Pero esta conversación queda lejos. La realidad es otra; cerros y cordilleras por cruzar que siempre dan paso a un paisaje parecido, el mundo repitiéndose en cada esquina. Reductos aislados de personas que viven con los animales, rostros curtidos por un sol inclemente.

Úrian abandona repentinamente sus ensoñaciones cuando ve que Lysippos y su padre regresan de inspeccionar el lugar. Los dos han abandonado el grupo, llevándose los caballos más frescos. Lo hacen con mucha frecuencia desde que dejaron Kaymakli, como si hubieran descubierto que sus caracteres pueden avenirse.
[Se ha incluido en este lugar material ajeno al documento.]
(* ===== verification/CohnClient.v ===== *)
(** * COHN provisioning
    ([lib/src/cohn/cohn_client.dart], [lib/src/cohn/cohn_http.dart])

    The requests of COHN over BLE and [provision], which creates a certificate,
    turns COHN on and polls the status until the camera has an address.  What the
    camera answers to each request, and the wall clock at each turn of the loop,
    are arguments; the generated codecs are parameters.  TLS is outside. *)

From Stdlib Require Import Ascii.
From stdpp Require Import strings.
From S2P Require Import Prelude CommandQueue GlazeMeta GoproUsb HttpMessage ProtoReply CohnStore.
Local Open Scope Z_scope.

Inductive cohn_error :=
| Call (e : call_error)
| Refused (result : Z)                        (** [CohnException] *)
| EmptyCertificate
| NoCredentials
| TimedOut
| Unimplemented.                              (** [UnimplementedError] *)

(** [NotifyCOHNStatus]; a field that is absent is [None]. *)
Record NotifyCOHNStatus := mkNotifyCOHNStatus {
  s_status : option Z;
  s_username : option string;
  s_password : option string;
  s_ipaddress : option string;
  s_ssid : option string;
  s_macaddress : option string;
}.

Definition COHN_PROVISIONED : Z := 1.

Section client.
Variable status_fromBuffer : list Z -> option NotifyCOHNStatus.
Variable generic_fromBuffer : list Z -> option Z.
(** [ResponseCOHNCert]: the result and the certificate. *)
Variable cert_fromBuffer : list Z -> option (option Z * option string).

Definition status (r : camera_reply) : NotifyCOHNStatus + cohn_error :=
  match decoded status_fromBuffer r with inl s => inl s | inr e => inr (Call e) end.

(** [_command]: a bare reply counts as success. *)
Definition _command (r : camera_reply) : unit + cohn_error :=
  match answered r with
  | inr e => inr (Call e)
  | inl [] => inl tt
  | inl reply =>
      match generic_fromBuffer reply with
      | None => inr (Call Undecodable)
      | Some result => if result =? RESULT_SUCCESS then inl tt else inr (Refused result)
      end
  end.

(** [RequestCreateCOHNCert.override] is sent; the answer does not depend on it. *)
Definition createCertificate (bypassEulaCheck : bool) (r : camera_reply) : unit + cohn_error :=
  if bypassEulaCheck then inr Unimplemented else _command r.

Definition clearCertificate : camera_reply -> unit + cohn_error := _command.
Definition setEnabled : camera_reply -> unit + cohn_error := _command.

Definition get_certificate (r : camera_reply) : string + cohn_error :=
  match decoded cert_fromBuffer r with
  | inr e => inr (Call e)
  | inl (result, cert) =>
      if from_option (fun x => negb (x =? RESULT_SUCCESS)) false result then inr (Refused (default 0 result))
      else
        match cert with
        | Some c => if bool_decide (c = EmptyString) then inr EmptyCertificate else inl c
        | None => inr EmptyCertificate
        end
  end.

Definition connected (s : NotifyCOHNStatus) : bool :=
  match s_status s, s_ipaddress s with
  | Some x, Some ip => (x =? COHN_PROVISIONED) && negb (bool_decide (ip = EmptyString))
  | _, _ => false
  end.

(** What a status decides, in the loop of [provision]; [certificate] is the
    answer to the request it makes then. *)
Definition provisioned (certificate : camera_reply) (s : NotifyCOHNStatus) : option (CohnCredentials + cohn_error) :=
  if connected s then
    Some match s_username s, s_password s with
         | Some u, Some p =>
             match get_certificate certificate with
             | inl c => inl (mkCohnCredentials u p c (s_ipaddress s) (s_ssid s) (s_macaddress s))
             | inr e => inr e
             end
         | _, _ => inr NoCredentials
         end
  else None.

Section provision.
(** What the camera answers: to the two commands, to each status request, and for
    the certificate. *)
Variables created enabled : camera_reply.
Variable statuses : nat -> camera_reply.
Variable certificate : camera_reply.

Variable clock : nat -> Z.
Variables start timeout poll : Z.

(** The [n]th status of the loop, or what throws out of it. *)
Definition polled (n : nat) : NotifyCOHNStatus + (CohnCredentials + cohn_error) :=
  match status (statuses n) with inl s => inl s | inr e => inr (inr e) end.

Definition provision (fuel : nat) : option (CohnCredentials + cohn_error) :=
  match createCertificate false created with
  | inr e => Some (inr e)
  | inl _ =>
      match setEnabled enabled with
      | inr e => Some (inr e)
      | inl _ => poll_until polled (provisioned certificate) (inr TimedOut) clock start timeout fuel 0
      end
  end.

(** Usable with [CohnHttp]: an address, and a certificate to pin. *)
Definition complete (c : CohnCredentials) : Prop :=
  (exists ip, CohnStore.ipAddress c = Some ip /\ ip <> EmptyString) /\ CohnStore.certificate c <> EmptyString.

Lemma get_certificate_result r :
  match get_certificate r with inl c => c <> EmptyString | inr e => e <> TimedOut end.
Proof.
  unfold get_certificate. destruct (decoded _ _) as [[x [c|]]|]; try done; destruct (from_option _ _ _); try done.
  by case_bool_decide.
Qed.

Lemma command_result r e : _command r = inr e -> e <> TimedOut.
Proof.
  unfold _command. destruct (answered r) as [[|]|]; [done | | by intros [= <-]].
  destruct (generic_fromBuffer _) as [x|]; [destruct (x =? _)|]; by intros [= <-] || done.
Qed.

Lemma status_result r e : status r = inr e -> e <> TimedOut.
Proof. unfold status. destruct (decoded _ _); [done|]. by intros [= <-]. Qed.

Lemma provisioned_connected s :
  match provisioned certificate s with
  | None => connected s = false
  | Some r => connected s = true /\ r <> inr TimedOut
  end.
Proof.
  unfold provisioned. destruct (connected s); [|done]. split; [done|].
  destruct (s_username s), (s_password s); try done.
  pose proof (get_certificate_result certificate) as H. destruct (get_certificate certificate); congruence.
Qed.

Lemma provisioned_complete s c : provisioned certificate s = Some (inl c) ->
  complete c /\ s_status s = Some COHN_PROVISIONED /\ s_username s = Some (CohnStore.username c) /\
  s_password s = Some (CohnStore.password c) /\ s_ipaddress s = CohnStore.ipAddress c.
Proof.
  unfold provisioned, connected. destruct (s_status s) as [x|]; [|done].
  destruct (s_ipaddress s) as [ip|]; [|done]. destruct (_ && _) eqn:E; [|done].
  apply andb_prop in E as [->%Z.eqb_eq Hip%negb_true_iff%bool_decide_eq_false].
  destruct (s_username s), (s_password s); try done.
  pose proof (get_certificate_result certificate) as Hc.
  destruct (get_certificate certificate) as [cert|]; [|done]. intros [= <-].
  split_and!; try done. split; cbn; [by exists ip | done].
Qed.

(** C37: provisioning ends, however the camera behaves, provided the wall clock
    shows at least the poll interval more at every turn of the loop than at the
    turn before ([ticking]; the loop sleeps that long, but a clock that is set back
    meanwhile does not, and the bound then fails: [clock_set_back]).  It gives credentials only from a status that says provisioned
    and has an address, read before the deadline, and they are complete: the
    address is not empty and the certificate is not.  It times out only once the
    deadline has passed and no status before it was connected; and it asks nothing
    of the status when the certificate or the switch was refused. *)
Theorem provision_ends :
  0 < poll -> ticking clock start poll ->
  exists r, provision (poll_fuel timeout poll) = Some r /\
  match r with
  | inl c => complete c /\ exists n s, status (statuses n) = inl s /\ clock n - start < timeout /\
      s_status s = Some COHN_PROVISIONED /\ s_ipaddress s = CohnStore.ipAddress c /\
      s_username s = Some (CohnStore.username c) /\ s_password s = Some (CohnStore.password c)
  | inr TimedOut => exists n, timeout <= clock n - start /\
      forall k, (k < n)%nat -> exists s, status (statuses k) = inl s /\ connected s = false
  | inr e => _command created = inr e \/ _command enabled = inr e \/
      exists n, status (statuses n) = inr e \/
        exists s, status (statuses n) = inl s /\ connected s = true
  end.
Proof.
  intros Hp Ht. unfold provision, createCertificate, setEnabled.
  destruct (_command created) as [[]|e] eqn:E1.
  2: { exists (inr e). split; [done|]. pose proof (command_result _ _ E1). destruct e; auto; done. }
  destruct (_command enabled) as [[]|e] eqn:E2.
  2: { exists (inr e). split; [done|]. pose proof (command_result _ _ E2). destruct e; auto; done. }
  destruct (poll_until_spec polled (provisioned certificate) (inr TimedOut) clock start timeout poll Hp Ht)
    as (r & n & -> & He & Hu).
  exists r. split; [done|].
  assert (forall k, (k < n)%nat -> exists s, status (statuses k) = inl s /\ connected s = false) as Hbefore.
  { intros k Hk. destruct (Hu k Hk) as (_ & s & Hs & Hv). exists s. unfold polled in Hs.
    pose proof (provisioned_connected s) as Hc. rewrite Hv in Hc.
    destruct (status (statuses k)); [by injection Hs as -> | done]. }
  destruct He as [[Hl ->]|[Hl He]]; unfold in_time in Hl; to_prop.
  { by exists n. }
  unfold polled in He. destruct (status (statuses n)) as [s|e] eqn:Es.
  - destruct He as [He|(s' & [= <-] & Hv)]; [done|].
    pose proof (provisioned_connected s) as Hc. rewrite Hv in Hc. destruct Hc as [Hc Hne]. destruct r as [c|e].
    + destruct (provisioned_complete s c Hv) as (? & ? & ? & ? & ?). split; [done|]. by exists n, s.
    + destruct e; try done; do 2 right; exists n; right; by exists s.
  - destruct He as [[= <-]|(s' & He & _)]; [|done].
    pose proof (status_result _ _ Es). destruct e; try done; do 2 right; exists n; by left.
Qed.
End provision.
End client.

(** ** Using the credentials *)

Definition basicAuthHeader (username password : string) : text :=
  chars "Basic " ++ base64Encode (string_bytes (username +:+ ":" +:+ password)).

(** [CohnHttp._baseUri]; [None]: [ArgumentError]. *)
Definition _baseUri (credentials : CohnCredentials) (host : option string) : option string :=
  h ← match host with Some h => Some h | None => CohnStore.ipAddress credentials end;
  Some ("https://" +:+ h +:+ "/").

Lemma basicAuthHeader_token c : basicAuthHeader (CohnStore.username c) (CohnStore.password c) = basicAuth c.
Proof. unfold basicAuthHeader, basicAuth, string_bytes. by rewrite !chars_app, !fmap_app. Qed.

(** ** Witnesses *)

(** One byte that says how far the camera has come. *)
Definition demo_status (b : list Z) : option NotifyCOHNStatus :=
  match b with
  | [0] => Some (mkNotifyCOHNStatus (Some 0) None None None None None)
  | [1] => Some (mkNotifyCOHNStatus (Some 1) (Some "gopro") (Some "pass") None None None)
  | [2] => Some (mkNotifyCOHNStatus (Some 1) (Some "gopro") (Some "pass") (Some "10.0.0.7") None None)
  | _ => None
  end.

Definition demo_cert (b : list Z) : option (option Z * option string) :=
  match b with [] => Some (None, Some "PEM") | x :: _ => Some (Some x, None) end.

(** Provisioned at the second status, with an address at the twelfth. *)
Definition demo_statuses (n : nat) : camera_reply :=
  Completed kResponded [245; 239; if (n <? 1)%nat then 0 else if (n <? 11)%nat then 1 else 2].

Definition demo_ok : camera_reply := Completed kResponded [241; 231; 1].

Abbreviation demo_provision timeout :=
  (provision demo_status head demo_cert demo_ok demo_ok demo_statuses (Completed kResponded [245; 238])
     (fun n => 2000 * Z.of_nat n) 0 timeout).

Lemma provision_ends_witness :
  demo_provision 120000 (poll_fuel 120000 2000) =
    Some (inl (mkCohnCredentials "gopro" "pass" "PEM" (Some "10.0.0.7") None None)) /\
  exists n, 20000 <= 2000 * Z.of_nat n.
Proof.
  split; [vm_compute; reflexivity|].
  destruct (provision_ends demo_status head demo_cert demo_ok demo_ok demo_statuses (Completed kResponded [245; 238])
              (fun n => 2000 * Z.of_nat n) 0 20000 2000) as (r & E & H); [lia | split; lia |].
  assert (r = inr TimedOut) as -> by (vm_compute in E; by injection E as <-).
  destruct H as (n & H & _). exists n. lia.
Defined.

(** ** What modelling showed *)

(** The deadline is kept by the wall clock.  Set back by an hour after the first
    status, as when a host learns the time, it lets [provision] wait for an hour
    more: here 199 polls of two seconds, for a timeout of 120. *)
Example clock_set_back :
  provision demo_status head demo_cert demo_ok demo_ok (fun _ => Completed kResponded [245; 239; 0]) demo_ok
    (fun n => 2000 * Z.of_nat n - if (n =? 0)%nat then 0 else 3600000) 0 120000 199 = None.
Proof. vm_compute. reflexivity. Qed.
—Si aviváis el paso, tendréis una sorpresa —dice Lysippos bajo la mirada silenciosa y afirmativa del tejedor.

Tistrya se gira hacia los muchachos de Corinto con un guiño de malicia. Duda de la posibilidad de que se produzca ningún cambio, después de tantas jornadas llenas de agobiante monotonía. Ha llegado a creer en la inmutabilidad de aquel paisaje, en la eterna sucesión del mismo esfuerzo, como si el único sentido de esta aventura fuese ya avanzar hacia la nada.

Es el recuerdo de su padre el que mantiene su esperanza, lo único que le empuja a coger fuerzas en algún lugar recóndito de su interior al cual nunca había accedido. Piensa que no es el momento todavía, y se limita a sonreír mientras Úrian le devuelve la mirada sin entusiasmo.

Las palabras de Lysippos no han conseguido que se recuperen los ánimos en la caravana, pero han hecho resucitar algún poso de fe. Aceleran el ritmo y el cielo parece agrandarse lentamente hacia una caída vertical.

—¡Mira, Fiblas! Los límites del mundo deben ser algo así —le indica a su amigo ante la inmensidad que, sin avisar, les asalta desde el horizonte.

El hijo del herrero siente que se le nublan los ojos. Él es un muchacho acostumbrado a la playa y a un mar accesible. Lo que ahora contemplan es tan vasto que la mirada parece volar sobre la tierra. En la lejanía, el cielo cae sobre una colosal extensión de agua. Es un espejo líquido que les libera, por unos instantes, del calor que reina en las cumbres. Rashnaw informa a los viajeros de que se encuentran frente al mar Hircanio, que a partir de ahora todo será más fácil. Pero Xenos ha visto cómo se despeñaban hombres y bestias, quedándose ya para siempre en las montañas. Piensa que es un iluso. De un hombre religioso sólo se puede esperar esta visión idílica del camino.

Mientras tanto, Tistrya sube a la roca más alta y allí renueva su juramento.

—Padre, poco importa si estáis vivo o muerto; si me es posible encontrar un rastro vuestro, podéis contar conmigo.